水戸歴史に学ぶ会

水戸を中心に茨城県内外の史跡及び歴史事象を訪ね、調べた結果を講演会や文章にしています。ときには史跡の整備もしています。

多摩・武蔵野御陵参拝と八王子城跡・水戸藩附家老中山家を訪ねて

2022-09-02 12:10:03 | 日記

8月24日(水)、総勢38名で武蔵国を訪ねました。国木田独歩の『武蔵野』『日の出』を導入として、今でもわずかに残るであろう武蔵野の面影を想像しながら旅路を進みます。

御陵参拝
大正天皇と貞明皇后両陛下の多摩御陵と隣接する昭和天皇と香淳皇后両陛下の武蔵野御陵を参拝しました。当会は、先にさきたま古墳群の稲荷山古墳から出土して金文字象嵌の鉄剣と建国の理想に関しての講座を開催し、御歴代の天皇が「民安かれ」「国平かなれ」の祈りの下、日本の統治に当たられたことを学んだ機会にと企画したものです。

 

昭和天皇の御製

  わが庭の宮居に祀る神々に 世の平らぎをいのる朝々(昭和50年)

  たのもしく夜はあけそめぬ水戸の町 打つ槌の音も高く聞こえて(昭和22年)

 

八王子城「御主殿」跡
後北条氏の北条氏照の館跡です。本丸は背後の山頂に築かれていますが、根小屋に当たるこの地に居住する「主殿」を構えていました。戦国時代に石垣を持つ城郭は珍しいもので、それらを含めてよく復元されていました。

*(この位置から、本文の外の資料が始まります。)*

Definition answer_watch (answer : Answer) (now : Now) : M unit :=
  match answer with
  | AnswerEnded open why =>
      emit (WatchEnded (watch_trace open) why
              (Duration.from_micros (wall_us now - dequeued_at_us (watch_timing open)))) ;;
      send (watch_ended open (wall_us now))
  | AnswerEvidence open r c awaited =>
      send (Reply (watch_trace open) (watch_request_id open) (Done (TextResult r))
              (with_published (with_awaited (watch_timing open) (watch_calls open) awaited)
                 (Calls.add (watch_calls open) c) (wall_us now)))
  | AnswerAbandoned open => send (reply (watch_request_id open) (watch_trace open) OutcomeAbandoned)
  end.

(** ** Taking in entries *)

(** [Reducer::destroy_seen]. *)
Definition destroy_seen (item : Item) : M unit :=
  match item with
  | ItemMsaa WinDestroy hwnd _ _ _ =>
      if_some (Window.new hwnd) (fun window =>
        modify (fun s => set_hung (hung s ∖ {[window]}) s) ;;
        modify (fun s => set_flight (item_mut (flight s) (fun current =>
          with_destroyed current ({[window]} ∪ destroyed current))) s))
  | _ => skip
  end.

(** A foreground change its test found in front opens the gap record. *)
Definition open_gap (entry : Entry) (s : Reducer) : Reducer :=
  match entry_item entry, entry_front entry with
  | ItemFact (Foreground hwnd) _, FrontForeground (Some in_front_at_us) uia =>
      let at_us := if entry_observed_at_us entry =? 0 then in_front_at_us
                   else entry_observed_at_us entry in
      set_gap (GapRecord.foreground (gap (intake s)) hwnd at_us (entry_trace entry)
                 (if uia then AwaitsFocus else AwaitsTitle)) s
  | _, _ => s
  end.

(** [Reducer::push]. *)
Definition push_entry (entry : Entry) : M unit :=
  match entry_item entry with
  | ItemQuery request_id _ =>
      modify (fun s => if stopping s then s else set_queries ({[request_id]} ∪ queries s) s)
  | _ => skip
  end ;;
  modify (open_gap entry) ;;
  s ← get;
  let '(unparked, i) := Intake.push (intake s) entry (marks (facts s)) in
  modify (set_intake i) ;;
  match unparked with [] => skip | _ => emit (Unpark unparked) end.

Definition push_all (entries : list Entry) : M unit := for_each entries push_entry.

徳川家康が、「北条氏の最後は武田氏の場合と違う、家臣は最後まで裏切らずに運命を共にした。日頃の政治力、教育力の違いだ。我々もこれに学ばなければならない」と感嘆したことでした。家康は、この八王子衆を水戸藩の家臣団に据えていきます。

 

高麗神社(日高市)
朝鮮半島の高句麗が新羅に滅ぼされたことにより、高麗人が日本に渡来しました。大和朝廷は、これらの人々を武蔵国に向け「高麗郡」と称して未開地の開拓に当たらせました。郡民はその指導者若光を祭神とする高麗神社を創建したのです。水戸藩の附家老となる中山家も崇敬者の一人です。

当日は、この神明館で中山家に関する特別展があり、高萩市が作成した木造中山信吉座像も展示されていました。会場では紙芝居「中山信吉」を鑑賞しました。

 

智観寺(飯能市)
中山氏の祖、丹治武信が9世紀に創建した菩提寺です。中山信吉は中山武信の次男で、その墓は高い塚上に五輪塔が据えられています。境内に歴代の当主がほぼ夫妻で葬られいます。近くにある能仁寺は、中山家本家の菩提寺です。中山信吉は、水戸藩の初代藩主徳川頼房の教育係も務め、また光圀の英邁さを見抜き二代藩主に推薦したことでも知られています。

信吉の子信正は水戸藩の松岡(高萩市)に屋敷を構えますが、水戸の屋敷は北三の丸に置かれました。信正の墓は、保和苑(水戸市末広町)の一角にあります。

 

車中での最後に、昭和天皇の侍従であった木下道雄氏著『宮中見聞録』の「鹿児島湾上の聖なる夜景」を通して、天皇と国民の在り方を学びながら帰宅の途につきました。